The movements I have analyzed in this essay should be classified as social movements, while the mobilization for “fair” elections or the “opposition” are best described as civic movements. As the interviews and observations of the Independent Demonstrations Research Initiative  suggest, the participants in the mass protests held in Moscow in 2011 and 2012 demanding “fair” and “untainted” elections emphasized respect for the law and existing formal procedures (notably relating to elections), expressed dismay at the power of “crooks” and “thieves,” and wished for a government that was “honest,” “clean” (white was the movement’s symbolic color), and responsive to the citizenry. Following the presidential elections of March 4 and the use of increasingly repressive measures against demonstrators, discontent became directed at the person of Vladimir Putin. At the podium, the new slogan was: “down-with-the-power-that-evil-Putin-has-usurped.” What prevailed and continues to prevail, despite some divergences, is a common aspiration for unity and fraternity, in which all express the same courage and dignity by going down to the street and publicly affirming their right to be respected as citizens. Overall, the movement avoids political, social, and ideological division, and presents itself as a movement determined to ensure that “the state” (understood in fairly monolithic terms) recognizes “citizenship” and “citizens.”
Both types of movements suffer from a political deficit, either because they are not divisive or lack a vision of society. This deficit cannot be measured by considering the activists’ own words: whether they participate in movements that tend to be more “civic” or more “social,” most reject politics as something “dirty,” “corrupt,” “manipulative,” and “deceptive.” It is more useful to consider their practices, spontaneously expressed aspirations, and goals. From this perspective, social movements have a greater political potential than civic movements.
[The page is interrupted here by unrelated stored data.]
(** ** What the parser accepts is well typed *)

(** The attribute is filterable, the operator is one of those it supports and
    the value is of its kind. *)
Fixpoint well_typed (e : FilterExpr) : Prop :=
  match e with
  | andExpr l r | orExpr l r => well_typed l /\ well_typed r
  | notExpr inner => well_typed inner
  | presenceExpr attr => is_Some (allow !! attr)
  | compareExpr attr op kind str b t => exists spec,
      allow !! attr = Some spec /\ op ∈ Ops spec /\ isComparisonOp op = true /\ Kind spec = kind /\
      match kind with
      | AttrString => b = false /\ t = 0%Z
      | AttrBoolean => str = [] /\ t = 0%Z
      | AttrDateTime => str = [] /\ b = false
      end
  end.

Lemma resolve_attr_allow attrRaw attr spec : resolve_attr attrRaw = Ok (attr, spec) -> allow !! attr = Some spec.
Proof.
  unfold resolve_attr. destruct (stripSchemaURNPrefix _) as [a|]; [|done]. destruct (negb _); [done|].
  destruct (allow !! a) eqn:Ha; [|done]. by intros [= <- <-].
Qed.

Lemma parseAttrExpr_typed p e p' : parseAttrExpr p = Ok (e, p') -> well_typed e.
Proof.
  unfold parseAttrExpr. destruct (kind (cur p) <>? tokIdent); [done|].
  intros ([attr spec] & Hr & H1)%res_bind_Ok. apply resolve_attr_allow in Hr.
  apply res_bind_Ok in H1 as (p1 & _ & H1). destruct (isKeyword p1 "pr").
  { apply res_bind_Ok in H1 as (p2 & _ & H1). injection H1 as <- _. by exists spec. }
  destruct (kind (cur p1) <>? tokIdent); [done|]. destruct (negb (isComparisonOp _)) eqn:Hop; [done|].
  destruct (negb (contains (Ops spec) _)) eqn:Hin; [done|]. apply res_bind_Ok in H1 as (p2 & _ & H1). go_bool.
  unfold parseValue in H1. destruct (Kind spec) eqn:Hk.
  - destruct (negb _); [done|]. apply res_bind_Ok in H1 as (p3 & _ & H1). injection H1 as <- _. by exists spec.
  - destruct (_ && _); [done|]. apply res_bind_Ok in H1 as (p3 & _ & H1). injection H1 as <- _. by exists spec.
  - destruct (negb _); [done|]. destruct (parse_time _); [|done]. apply res_bind_Ok in H1 as (p3 & _ & H1).
    injection H1 as <- _. by exists spec.
Qed.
Indeed, whereas “civic” movements dissolve social identities and conflicting worldviews in the unifying thrust with which they advance the idea of shared “citizenship” and condemn a state that scorns its citizens, social movements create social divisions (between proponents and opponents of a particular solution to a social issue), explore new ways of acting collectively and shaping daily life, introduce practices of solidarity and self-organization—all of which are incipiently political. Not politics “on high,” but political “from below”: that is, what “we,” here, at our own level can do collectively to improve our daily existence.
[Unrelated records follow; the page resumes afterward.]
(** The loop only adds to the lines printed; when it ends without an
    exception it has recorded one event per iteration. *)
Lemma observation_loop_spec (g : nat -> float) (clock : nat -> string)
    (n : nat) :
  forall (step pos : nat) (current : vec) (out : list string) (self : t),
    match observation_loop g clock n step pos current out self with
    | (Raise e, out') => exists printed, out' = out ++ printed
    | (Ok self', out') =>
        threshold self' = threshold self /\
        origin_hash self' = origin_hash self /\
        exists es,
          history self' = history self ++ es /\
          List.length es = n /\
          map Event.step_id es = step_ids step n /\
          out' = out ++ repeat drift_notice
                          (List.length (filter Event.action_required es))
    end.
Proof.
  induction n as [|n IH]; intros step pos current out self.
  - cbn [observation_loop]. repeat split. exists [].
    cbn. now rewrite !app_nil_r.
  - cbn [observation_loop]. cbv zeta.
    destruct (normalize (perturb current _ _)) as [current'|e] eqn:Hn.
    2:{ exists []. now rewrite app_nil_r. }
    destruct (observe current' (PyInt (Z.of_nat step)) (clock (step - 1)%nat)
                self) as [[[[ok drift] avg]|e] s1] eqn:Hobs.
    2:{ exists []. now rewrite app_nil_r. }
    apply observe_ok_inv in Hobs as (cur & _ & _ & Hok & _ & ->).
    specialize (IH (S step) (pos + List.length current)%nat current'
                   (if ok then out else out ++ [drift_notice])
                   (Make (origin_tii self) (threshold self) (origin_hash self)
                      (history self
                       ++ [event_of self (PyInt (Z.of_nat step))
                             (clock (step - 1)%nat) drift avg])
                      (deque_append drift (recent_drifts self)))).
    destruct (observation_loop g clock n (S step) _ current' _ _)
      as [[s2|e] out'].
    + cbn [threshold origin_hash history] in IH.
      destruct IH as (Ht & Hh & es & Hes & Hn' & Hids & Hout).
      split; [exact Ht|]. split; [exact Hh|].
      exists (event_of self (PyInt (Z.of_nat step)) (clock (step - 1)%nat)
                drift avg :: es).
      split; [rewrite Hes, <- app_assoc; reflexivity|].
      split; [cbn [List.length]; now rewrite Hn'|].
      split; [cbn [map]; now rewrite Hids, step_ids_cons|].
      rewrite Hout. cbn [filter]. unfold event_of at 1.
      cbn [Event.action_required]. rewrite <- Hok.
      destruct ok; cbn [negb]; [reflexivity|].
      cbn [List.length repeat]. now rewrite <- app_assoc.
    + destruct IH as (printed & Hout).
      destruct ok; [now exists printed|].
      exists (drift_notice :: printed). now rewrite Hout, <- app_assoc.
Qed.

Lemma count_through_maps {X Y Z} (p : Z -> bool) (f : X -> Z) (g : Y -> Z)
    (l : list X) (l' : list Y) :
  map f l = map g l' ->
  List.length (filter (fun x => p (f x)) l)
  = List.length (filter (fun y => p (g y)) l').
Proof.
  revert l'. induction l as [|x l IH]; intros [|y l'] H; try discriminate.
  - reflexivity.
  - cbn [map] in H. injection H as Hxy Hrest. cbn [filter]. rewrite Hxy.
    destruct (p (g y)); cbn [List.length]; now rewrite (IH l' Hrest).
Qed.

(** An int is read back as it was written. *)
Lemma step_ids_read_back (es : list Event.t) (step n : nat) :
  map Event.step_id es = step_ids step n ->
  map (fun e => Some (tuples_to_lists (Event.step_id e))) es
    = map (fun id => Some id) (step_ids step n).
Proof.
  revert step n. induction es as [|e es IH]; intros step [|n] H;
    try discriminate.
  - reflexivity.
  - rewrite step_ids_cons in H. cbn [map] in H. injection H as He Hes.
    cbn [map]. now rewrite He, (IH (S step) n Hes), step_ids_cons.
Qed.

(** What [simulate_semantic_entropy] has done when it returns. *)
Lemma simulate_returns (tii_origin : vec) (steps : Z) (g : nat -> float)
    (clock : nat -> string) (open_w : string -> result unit)
    (doc : json) (out : list string) :
  simulate_semantic_entropy tii_origin steps g clock open_w = (Ok doc, out) ->
  exists evs,
    getitem (json_load doc) "audit_trail" = Some (PyList evs) /\
    List.length evs = Z.to_nat steps /\
    map (fun ev => getitem ev "step_id") evs
      = map (fun id => Some id) (step_ids 1 (Z.to_nat steps)) /\
    out = start_banner :: repeat drift_notice (alert_events evs)
          ++ [end_banner].
Proof.
  unfold simulate_semantic_entropy.
  destruct (__init__ tii_origin 0.15%float 5) as [fresh|e0] eqn:Hinit;
    [|discriminate].
  apply init_ok_inv in Hinit as (o & Hn & _ & ->). rewrite Hn.
  pose proof (observation_loop_spec g clock (Z.to_nat steps) 1 0 o
                [start_banner]
                (Make o 0.15%float (stable_vector_hash o) []
                   (Deque (Z.to_nat 5) []))) as Hloop.
  destruct (observation_loop g clock (Z.to_nat steps) 1 0 o _ _)
    as [[s'|e] out']; [|discriminate].
  destruct Hloop as (_ & _ & es & Hes & Hlen & Hids & Hout).
  cbn [history app] in Hes.
  rewrite export_report_unfold.
  destruct (open_w "liora_report.json"%string) as [[]|]; [|discriminate].
  destruct (audit_trail_encode_cases (history s'))
    as [(_ & js & -> & Hjs & _ & Hjids & Hflags) | (_ & e & ->)];
    [|discriminate].
  intros H. injection H as <- <-.
  exists (map json_decode js). split; [reflexivity|].
  split; [now rewrite length_map, Hjs, Hes|].
  split; [rewrite map_map, Hjids, Hes; now apply step_ids_read_back|].
  rewrite Hout. cbn [app]. f_equal. f_equal. f_equal.
  unfold alert_events. rewrite Hes in Hflags.
  rewrite <- (map_map json_decode
                (fun ev => getitem ev "action_required")) in Hflags.
  rewrite (count_through_maps alert_flag
             (fun ev => getitem ev "action_required")
             (fun e => Some (PyBool (Event.action_required e)))
             (map json_decode js) es Hflags).
  f_equal. apply filter_ext. intros e. cbn.
  now destruct (Event.action_required e).
Qed.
Between this incipient form of politics to a political movement in the full sense of the term (i.e., one with the potential to shake up the social relations of power) lies a step that is still far from being taken. But in my view, movements that overemphasize their civic character tend to sap the political potential of such mobilization. This is how I see the current opposition movement, which is positioning itself against a state that it sees as monolithic and alien, and against the person of Vladimir Putin, while neglecting social questions and the people’s capacity for self-organization, as well as the experiences of collective action which are proliferating at a micro level in daily life. This position, which is primarily endorsed by the movement’s leaders, explains in large part why “grassroots” social movements, particularly in the regions, have had very little involvement in an opposition movement in which they do not recognize themselves.